(Stored data)

———

(* ===== verification/Eltoo.v ===== *)
(** * Omnia: the script of a channel (packages/omnia/src script.ts, program.ts)

    The KISSVM text that guards the channel coin: the eltoo script of two keys and a
    contest delay, the additions of the programs to its update branch, and the address
    of the text. *)

From Stdlib Require Import ZArith Lia Ascii String.
From stdpp Require Import base list strings.
From S2P Require Import Prelude JsBase Guards Omnia.
From S2P Require NodeScript Mmr.

Module El.
Import Js Gd Om.

Definition newline : string := String (byte 10) "".
(** [[...].join('\n')] *)
Definition lines (l : list string) : string := join_with newline l.

(** [hex.startsWith('0x') || hex.startsWith('0X') ? hex.slice(2) : hex] *)
Definition strip_prefix (hex : string) : string :=
  if starts_with "0x" hex || starts_with "0X" hex then drop_str 2 hex else hex.
Definition is_key_hex (raw : string) : bool := (String.length raw =? 64)%nat && str_forallb is_hex_digit raw.

Definition kissHex (hex : string) : result OmniaError string :=
  let raw := strip_prefix hex in
  _ ← throw_if (negb (is_key_hex raw)) (Plain ("publicKeyDigest must be exactly 64 hex characters, got " +:+ json_string hex));
  Ok ("0x" +:+ toUpperCase raw).

Definition eltoo_text (pkA pkB : string) (delay : Z) : string :=
  lines ["LET SETTLEMENT=STATE(100)"; "LET SEQUENCE=STATE(101)"; "LET PREVSEQUENCE=PREVSTATE(101)";
         "LET BOTHSIGNED=MULTISIG(2 " +:+ pkA +:+ " " +:+ pkB +:+ ")"; "IF SETTLEMENT THEN"; "    ASSERT BOTHSIGNED";
         "    ASSERT SEQUENCE EQ PREVSEQUENCE"; "    ASSERT @COINAGE GTE " +:+ num_to_string (of_Z delay); "    RETURN TRUE";
         "ENDIF"; "ASSERT BOTHSIGNED"; "ASSERT SEQUENCE GT PREVSEQUENCE"; "RETURN TRUE"]%string.

(** [None] is an absent delay, for which the default stands. *)
Definition buildEltooScript (parties : list ChannelParticipant) (contestDelayBlocks : option Z) : result OmniaError string :=
  let delay := default ELTOO_CONTEST_DELAY_BLOCKS contestDelayBlocks in
  match parties with
  | [a; b] =>
      _ ← throw_if (negb (is_safe_integer delay) || (delay <? 0))
            (Plain ("contestDelayBlocks must be a safe non-negative integer, got " +:+ num_to_string (of_Z delay)));
      pkA ← kissHex (publicKeyDigest a);
      pkB ← kissHex (publicKeyDigest b);
      _ ← throw_if (String.eqb pkA pkB)
            (Plain "parties must have distinct publicKeyDigest values; a duplicate key collapses MULTISIG(2) to 1-of-1");
      Ok (NodeScript.Ns.toNodeScript (eltoo_text pkA pkB delay))
  | _ => Err (Plain ("v0.1.0 supports exactly 2 parties, got " +:+ dec (Z.of_nat (length parties))))
  end.

Definition normalizeScript (script : string) : string := str_map upper_char (trim script).

(** ** Additions of the programs *)

(** [s.replace(pattern, replacement)] with a replacement that has no dollar sign. *)
Fixpoint replace_first (pattern replacement s : string) : string :=
  if starts_with pattern s then replacement +:+ drop_str (String.length pattern) s
  else match s with
       | String c s => String c (replace_first pattern replacement s)
       | EmptyString => EmptyString
       end.

Definition ELTOO_INJECTION_ANCHOR : string := lines ["ASSERT bothsigned"; "ASSERT sequence GT prevsequence"]%string.
Definition injectEltooScript (parties : list ChannelParticipant) (additions : list string) : result OmniaError string :=
  base ← buildEltooScript parties None;
  Ok (NodeScript.Ns.toNodeScript (replace_first ELTOO_INJECTION_ANCHOR (lines (ELTOO_INJECTION_ANCHOR :: additions)) base)).

Section address.
Context (sha3_256 : string → string).
Definition computeScriptAddress (script : string) : string :=
  "0x" +:+ hex_of_bytes (Mmr.Mm.mmrLeafExact sha3_256 (NodeScript.Ns.toNodeScript script)).
Definition scriptAddress (script : string) : string := computeScriptAddress script.
Definition buildAndHashEltooScript (parties : list ChannelParticipant) : result OmniaError (string * string) :=
  script ← buildEltooScript parties None; Ok (script, scriptAddress script).
End address.

End El.
(* ===== verification/Receipt.v ===== *)
(** * Omnia: receipts of fulfilled payments (packages/omnia/src htlc.ts)

    The record of a payment that was fulfilled, bound to a state that the recipient has
    signed, and its verification. *)

From Stdlib Require Import ZArith Lia QArith Ascii String.
From stdpp Require Import base gmap list strings.
From S2P Require Import Prelude JsBase JsText Watermark Guards Omnia Transactions Programs Sign Channel ChannelSpec Json.

Module Rc.
Import Js Gd Om Tx Pg Sg Ch ChSpec Json.

Definition HTLC_FEE_PROOF_DOMAIN : string := "totemsdk/omnia/htlc-fulfillment/v1".

Record HtlcFulfillmentReceipt := mkFulfillment {
  fr_channelId : string; fr_htlcId : string; fr_recipient : string; fr_amount : Z; fr_tokenId : string;
  fulfilledAt : jsnum; fr_sequence : Z; fr_commitment : string; receiptHash : string }.

(** [JSON.stringify] of the members but the hash, with bigints as decimal text. *)
Definition receipt_text (r : HtlcFulfillmentReceipt) : string :=
  json_object [("channelId", Some (json_string (fr_channelId r))); ("htlcId", Some (json_string (fr_htlcId r)));
               ("recipientPublicKeyDigest", Some (json_string (fr_recipient r)));
               ("amount", Some (json_string (big_to_string (fr_amount r)))); ("tokenId", Some (json_string (fr_tokenId r)));
               ("fulfilledAt", Some (json_text (JNum (fulfilledAt r)))); ("sequence", Some (json_text (JNum (of_Z (fr_sequence r)))));
               ("stateCommitmentV2", Some (json_string (fr_commitment r)))]%string.

Section receipts.
Context {Cr : Crypto} (registry : list (string * ChannelProgram)).

Definition computeHtlcFulfillmentReceiptHash (r : HtlcFulfillmentReceipt) : string :=
  bytesToHex (sha3_256 (utf8 (HTLC_FEE_PROOF_DOMAIN +:+ "|" +:+ receipt_text r))).

Definition with_hash (r : HtlcFulfillmentReceipt) (h : string) : HtlcFulfillmentReceipt :=
  mkFulfillment (fr_channelId r) (fr_htlcId r) (fr_recipient r) (fr_amount r) (fr_tokenId r) (fulfilledAt r) (fr_sequence r)
    (fr_commitment r) h.

Definition is_fulfilled (i : string) (h : HTLCRecord) : bool := String.eqb (htlcId h) i && bool_decide (status h = fulfilled).

(** [at_] is the given time of fulfilment, for which the clock stands otherwise. *)
Definition buildHtlcFulfillmentReceipt (now : Z) (c : OmniaChannel) (state : SignedChannelState) (i : string) (at_ : option jsnum)
    : result OmniaError HtlcFulfillmentReceipt :=
  htlc ← of_option (Plain ("HTLC " +:+ i +:+ " is not fulfilled on the channel")) (List.find (is_fulfilled i) (c_pendingHTLCs c));
  _ ← throw_if (existsb (λ h, String.eqb (htlcId h) i) (pendingHTLCs state)) (Plain ("Signed state still carries HTLC " +:+ i +:+ " as pending"));
  commitment ← of_option (Plain "Signed state is missing the port-102 commitment")
                 (List.find (λ v, port v =? STATE_COMMITMENT_V2_PORT) (stateVariables state));
  let receipt := mkFulfillment (channelId c) i (recipientPublicKeyDigest htlc) (amount htlc) (tokenId c) (default (of_Z now) at_)
                   (sequence state) (toLowerCase (strip_0x (scalar_string (value commitment)))) "" in
  Ok (with_hash receipt (computeHtlcFulfillmentReceiptHash receipt)).

Definition verifyHtlcFulfillmentReceipt (c : OmniaChannel) (state : SignedChannelState) (r : HtlcFulfillmentReceipt) : bool :=
  String.eqb (fr_channelId r) (channelId c) && (fr_sequence r =? sequence state) &&
  match buildHtlcFulfillmentReceipt 0 c state (fr_htlcId r) (Some (fulfilledAt r)) with
  | Err _ => false
  | Ok rebuilt =>
      String.eqb (receiptHash rebuilt) (receiptHash r) &&
      String.eqb (receiptHash rebuilt) (computeHtlcFulfillmentReceiptHash r) &&
      (fr_amount rebuilt =? fr_amount r) && String.eqb (fr_recipient rebuilt) (fr_recipient r) &&
      String.eqb (fr_tokenId rebuilt) (fr_tokenId r) &&
      match find_digest c (fr_recipient r) with
      | Some party => map_has (partyId party) (signatures state) &&
                      verifyStateSignature registry c state (partyId party) (publicKeyDigest party)
      | None => false
      end
  end.

(** ** What a receipt shows *)

(** A receipt that verifies names a payment of the channel that is fulfilled and gone from
    the state, with its amount, token and recipient, and the recipient has signed that
    state. *)
Lemma receipts_show_signed_payments c state r : verifyHtlcFulfillmentReceipt c state r = true →
  ∃ h party, h ∈ c_pendingHTLCs c ∧ htlcId h = fr_htlcId r ∧ status h = fulfilled ∧ amount h = fr_amount r ∧
    recipientPublicKeyDigest h = fr_recipient r ∧ tokenId c = fr_tokenId r ∧ channelId c = fr_channelId r ∧
    fr_sequence r = sequence state ∧ fr_htlcId r ∉ map htlcId (pendingHTLCs state) ∧
    find_digest c (fr_recipient r) = Some party ∧
    verifyStateSignature registry c state (partyId party) (publicKeyDigest party) = true.
Proof.
  unfold verifyHtlcFulfillmentReceipt. intros [[Hc Hq]%andb_true_iff H]%andb_true_iff. apply String.eqb_eq in Hc. apply Z.eqb_eq in Hq.
  destruct (buildHtlcFulfillmentReceipt _ _ _ _ _) as [b|] eqn:Eb; [|done].
  apply andb_true_iff in H as [[[[_ Ha]%andb_true_iff Hr]%andb_true_iff Ht]%andb_true_iff Hs].
  apply Z.eqb_eq in Ha. apply String.eqb_eq in Hr, Ht. unfold buildHtlcFulfillmentReceipt in Eb.
  destruct (List.find (is_fulfilled (fr_htlcId r)) (c_pendingHTLCs c)) as [h|] eqn:Ef; [|done].
  apply List.find_some in Ef as [Hin [Hi Hst]%andb_true_iff]. apply String.eqb_eq in Hi. apply bool_decide_eq_true in Hst.
  cbn [of_option mbind result_bind] in Eb. apply result_bind_Ok in Eb as ([] & Hn%throw_if_Ok & Eb).
  apply result_bind_Ok in Eb as (k & _ & [= <-]). cbn in Ha, Hr, Ht.
  destruct (find_digest c (fr_recipient r)) as [party|]; [|done]. apply andb_true_iff in Hs as [_ Hv].
  exists h, party. split_and!; try done; [by apply list_elem_of_In|]. intros (x & Hx & Hin')%list_elem_of_In%in_map_iff.
  assert (existsb (λ h, String.eqb (htlcId h) (fr_htlcId r)) (pendingHTLCs state) = true) as E; [|by rewrite E in Hn].
  apply existsb_exists. exists x. split; [done|]. by apply String.eqb_eq.
Qed.

(** A receipt verifies when the recipient has signed the state it was built on. *)
Lemma built_receipts_verify now c state i at_ r party : buildHtlcFulfillmentReceipt now c state i at_ = Ok r →
  find_digest c (fr_recipient r) = Some party → map_has (partyId party) (signatures state) = true →
  verifyStateSignature registry c state (partyId party) (publicKeyDigest party) = true →
  verifyHtlcFulfillmentReceipt c state r = true.
Proof.
  unfold verifyHtlcFulfillmentReceipt. intros Hb Hf Hm Hv.
  assert (buildHtlcFulfillmentReceipt 0 c state i (Some (fulfilledAt r)) = Ok r ∧
          fr_channelId r = channelId c ∧ fr_sequence r = sequence state ∧ fr_htlcId r = i ∧
          receiptHash r = computeHtlcFulfillmentReceiptHash r) as (Hb' & E1 & E2 & E3 & E4).
  { unfold buildHtlcFulfillmentReceipt in *. apply result_bind_Ok in Hb as (h & -> & Hb). apply result_bind_Ok in Hb as (u & Hu & Hb).
    apply result_bind_Ok in Hb as (k & Hk & Hb). cbn [mbind result_bind]. rewrite Hu. cbn [mbind result_bind]. rewrite Hk.
    cbn [mbind result_bind]. apply Ok_inj in Hb as <-. split; [reflexivity|]. split; [reflexivity|]. split; [reflexivity|].
    split; reflexivity. }
  rewrite E1, E2, E3, Hb', <- E4, Hf, Hm, Hv, !String.eqb_refl, !Z.eqb_refl. done.
Qed.
End receipts.
End Rc.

———

__What is expected__:
Above this instruction are the records; retype exactly the lines from the one containing "must have distinct" up to and including the one containing "(** * Omnia: receipts".

__Response area__:
            (Plain "parties must have distinct publicKeyDigest values; a duplicate key collapses MULTISIG(2) to 1-of-1");
      Ok (NodeScript.Ns.toNodeScript (eltoo_text pkA pkB delay))
  | _ => Err (Plain ("v0.1.0 supports exactly 2 parties, got " +:+ dec (Z.of_nat (length parties))))
  end.

Definition normalizeScript (script : string) : string := str_map upper_char (trim script).

(** ** Additions of the programs *)

(** [s.replace(pattern, replacement)] with a replacement that has no dollar sign. *)
Fixpoint replace_first (pattern replacement s : string) : string :=
  if starts_with pattern s then replacement +:+ drop_str (String.length pattern) s
  else match s with
       | String c s => String c (replace_first pattern replacement s)
       | EmptyString => EmptyString
       end.

Definition ELTOO_INJECTION_ANCHOR : string := lines ["ASSERT bothsigned"; "ASSERT sequence GT prevsequence"]%string.
Definition injectEltooScript (parties : list ChannelParticipant) (additions : list string) : result OmniaError string :=
  base ← buildEltooScript parties None;
  Ok (NodeScript.Ns.toNodeScript (replace_first ELTOO_INJECTION_ANCHOR (lines (ELTOO_INJECTION_ANCHOR :: additions)) base)).

Section address.
Context (sha3_256 : string → string).
Definition computeScriptAddress (script : string) : string :=
  "0x" +:+ hex_of_bytes (Mmr.Mm.mmrLeafExact sha3_256 (NodeScript.Ns.toNodeScript script)).
Definition scriptAddress (script : string) : string := computeScriptAddress script.
Definition buildAndHashEltooScript (parties : list ChannelParticipant) : result OmniaError (string * string) :=
  script ← buildEltooScript parties None; Ok (script, scriptAddress script).
End address.

End El.
(* ===== verification/Receipt.v ===== *)
(** * Omnia: receipts of fulfilled payments (packages/omnia/src htlc.ts)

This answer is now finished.